Thursday 23 November 2017

Discovering Dublin is a walkover for tourists

Actress Niamh O’Rourke at the launch of the Dublin Discovery Trails yesterday
Actress Niamh O’Rourke at the launch of the Dublin Discovery Trails yesterday
Lise Hand

Lise Hand

It's getting to the point that if our dwindling bands of corner boys spend a little too long loitering on any corner in the 26 counties, they run a real risk of having a Fáilte Ireland sign slapped on their foreheads and declared to be part of a Heritage Trail forthwith.
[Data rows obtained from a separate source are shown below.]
(** A call that does not return. *)
Lemma keeps_stuck g (h : heap) c m (w w' : world (E := E)) : h !! c = Some m -> calls w' = calls w ++ [] ->
  keeps_owned (g, (h, w)) (g, (<[c := m]> h, w')).
Proof.
  intros Hc Hl. rewrite insert_id by done. apply (keeps_intro _ _ _ _ _ _ Hl); [done|]. intros _ _.
  apply (owned_log _ _ _ _ Hl); try done. cbn. lia.
Qed.
Lemma keeps_abort c g (x : cst) : keeps_owned (g, x) (g, snd (on_comm c (NCCLComm_ncclCommAbort handle) x)).
Proof.
  destruct x as [h w]. unfold on_comm. cbn. destruct (h !! c) as [m|] eqn:Hc; [|reflexivity].
  unfold NCCLComm_ncclCommAbort, this, put. unfold_M. cbn. destruct (aborted_ m) eqn:Ha; cbn; [by rewrite insert_id|].
  unfold lib. cbn. pose proof (sys_calls (ncclCommAbort (ncclComm_ m)) w) as Hs.
  destruct (NCCL.sys handle (ncclCommAbort (ncclComm_ m)) w) as [[r|e|] w']; cbn in Hs |- *; [|by apply keeps_stuck..].
  unfold C10D_NCCL_CHECK, ocheck. case_bool_decide as Hr; cbn; apply (keeps_intro _ _ _ _ _ _ Hs).
  - apply marked_insert. intros _. cbn. case_bool_decide; congruence.
  - intros _ _ O. eapply owned_insert; [exact O|done..|]. left. cbn. by rewrite bool_decide_true.
  - apply marked_insert. congruence.
  - intros _ _ O. eapply owned_insert; [exact O|done..|]. right. cbn. by rewrite bool_decide_false.
Qed.
Lemma keeps_check c g (x : cst) : keeps_owned (g, x) (g, snd (on_comm c (checkForNcclError handle) x)).
Proof.
  destruct x as [h w]. unfold on_comm. cbn. destruct (h !! c) as [m|] eqn:Hc; [|reflexivity].
  unfold checkForNcclError, this, put. unfold_M. cbn. case_bool_decide as He; cbn; [by rewrite insert_id|].
  unfold lib. cbn. pose proof (sys_calls (ncclCommGetAsyncError (ncclComm_ m)) w) as Hs.
  destruct (NCCL.sys handle (ncclCommGetAsyncError (ncclComm_ m)) w) as [[r|e|] w']; cbn in Hs |- *; [|by apply keeps_stuck..].
  assert (keeps_owned (g, (h, w)) (g, (<[c := mkComm (ncclComm_ m) (ncclId_ m) (aborted_ m) r.2]> h, w'))) as H.
  { destruct (aborted_ m) eqn:Ha.
    - assert (marked (h, w) -> False) as F by (intros Mk; by apply (Mk c m Hc Ha)).
      split_and!; cbn; [rewrite Hs; by eexists|by intros ?%F|by intros _ ?%F].
    - apply (keeps_intro _ _ _ _ _ _ Hs); [apply marked_insert; cbn; congruence|].
      intros _ _ O. eapply owned_insert; [exact O|done..|]. by right. }
  unfold C10D_NCCL_CHECK, ocheck. by case_bool_decide.
Qed.

Lemma aborted_passed x n : n ∈ aborted x -> Some n ∈ passed x.
Proof.
  destruct x as [c a]. destruct c; cbn; intros H; try by apply elem_of_nil in H.
  case_bool_decide; [|by apply elem_of_nil in H]. destruct comm as [k|]; [|by apply elem_of_nil in H].
  apply list_elem_of_singleton in H as ->. by apply list_elem_of_singleton.
Qed.
Lemma aborted_created (l : list (sigT answer)) n : safe_log l -> n ∈ l ≫= aborted -> n ∈ l ≫= created.
Proof.
  intros Hs (x & Hn & Hx)%list_elem_of_bind. apply list_elem_of_split in Hx as (l1 & l2 & ->).
  destruct (Hs l1 x l2 eq_refl (Some n)) as (k & [= <-] & Hk & _); [by apply aborted_passed|].
  rewrite bind_app. apply elem_of_app. by left.
Qed.
(** A new object with a communicator that NCCL has just made. *)
Lemma owned_new (h : heap) (w w' : world (E := E)) c n x :
  h !! c = None -> calls w' = calls w ++ [x] -> created x = [n] -> aborted x = [] -> passed x = [] ->
  forall id err, good_inits (calls w') -> owned (h, w) -> owned (<[c := mkComm (Some n) id false err]> h, w').
Proof.
  intros Hf Hl Hcr Hab Hp id err [Hg _] (O1 & O2 & O3). rewrite Hl, bind_app in Hg. cbn in Hg. rewrite Hcr in Hg.
  apply NoDup_app in Hg as (_ & Hg & _).
  assert (n ∉ calls w ≫= created) as Hn by (intros Hn; apply (Hg n Hn); by apply list_elem_of_singleton).
  unfold owned in *. cbn in *. rewrite Hl, !bind_app. cbn. rewrite Hcr, Hab, !app_nil_r. split_and!.
  - apply safe_log_snoc. split; [done|]. rewrite Hp. by intros p ?%elem_of_nil.
  - intros c1 m1 [[<- <-]|[N1 H1]]%lookup_insert_Some A1.
    + exists n. split_and!; [done|apply elem_of_app; right; by apply list_elem_of_singleton|].
      intros Ha. by apply Hn, aborted_created.
    + destruct (O2 _ _ H1 A1) as (k & ? & ? & ?). exists k. split_and!; [done| |done]. apply elem_of_app. by left.
  - assert (forall c2 m2, h !! c2 = Some m2 -> aborted_ m2 = false -> Some n = ncclComm_ m2 -> False) as F.
    { intros c2 m2 H2 A2 Eq. destruct (O2 _ _ H2 A2) as (k & Ek & ? & _). rewrite Ek in Eq. by injection Eq as ->. }
    intros c1 c2 m1 m2 H1 H2 A1 A2 Eq.
    apply lookup_insert_Some in H1 as [[<- <-]|[N1 H1]]; apply lookup_insert_Some in H2 as [[<- <-]|[N2 H2]]; [done|..].
    + by destruct (F c2 m2).
    + by destruct (F c1 m1).
    + by apply (O3 c1 c2 m1 m2).
Qed.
Ever since the boreens of the Wild Atlantic Way became paved with gold, other parts of the country have been scrambling to create all classes of themed walks and trails. In April, 'Ireland's Ancient East' was launched to lure visiting history buffs into the east and south east - and now it's the turn of the capital to get the trail treatment.

To mark the launch of Dublin's new walking wheeze, Tourism Minister Paschal Donohoe and Dublin Lord Mayor Christy Burke posed with various characters - including an axe-brandishing Viking.

"I usually flinch when there's talk of axes," (half)-joked Paschal.

The four new routes which criss-cross the city are: Rebellion, which centres on the 1916 Rising; The Story of Dublin, which looks at 1,000 years of history; Echoes of War, which explores stories of battles and conflict; and Empire, which deals with life in the capital under British rule.

"It's a really important stage of marketing Dublin for tourism," said Paschal.

The trails are supported by a new free app, Dublin Discovery Trails, which contains information, maps and audio guides.

Unsurprisingly, there is no Horror Trail, featuring the Anglo site, ghost estates and Leinster House. But perhaps it's just a bit too soon for that.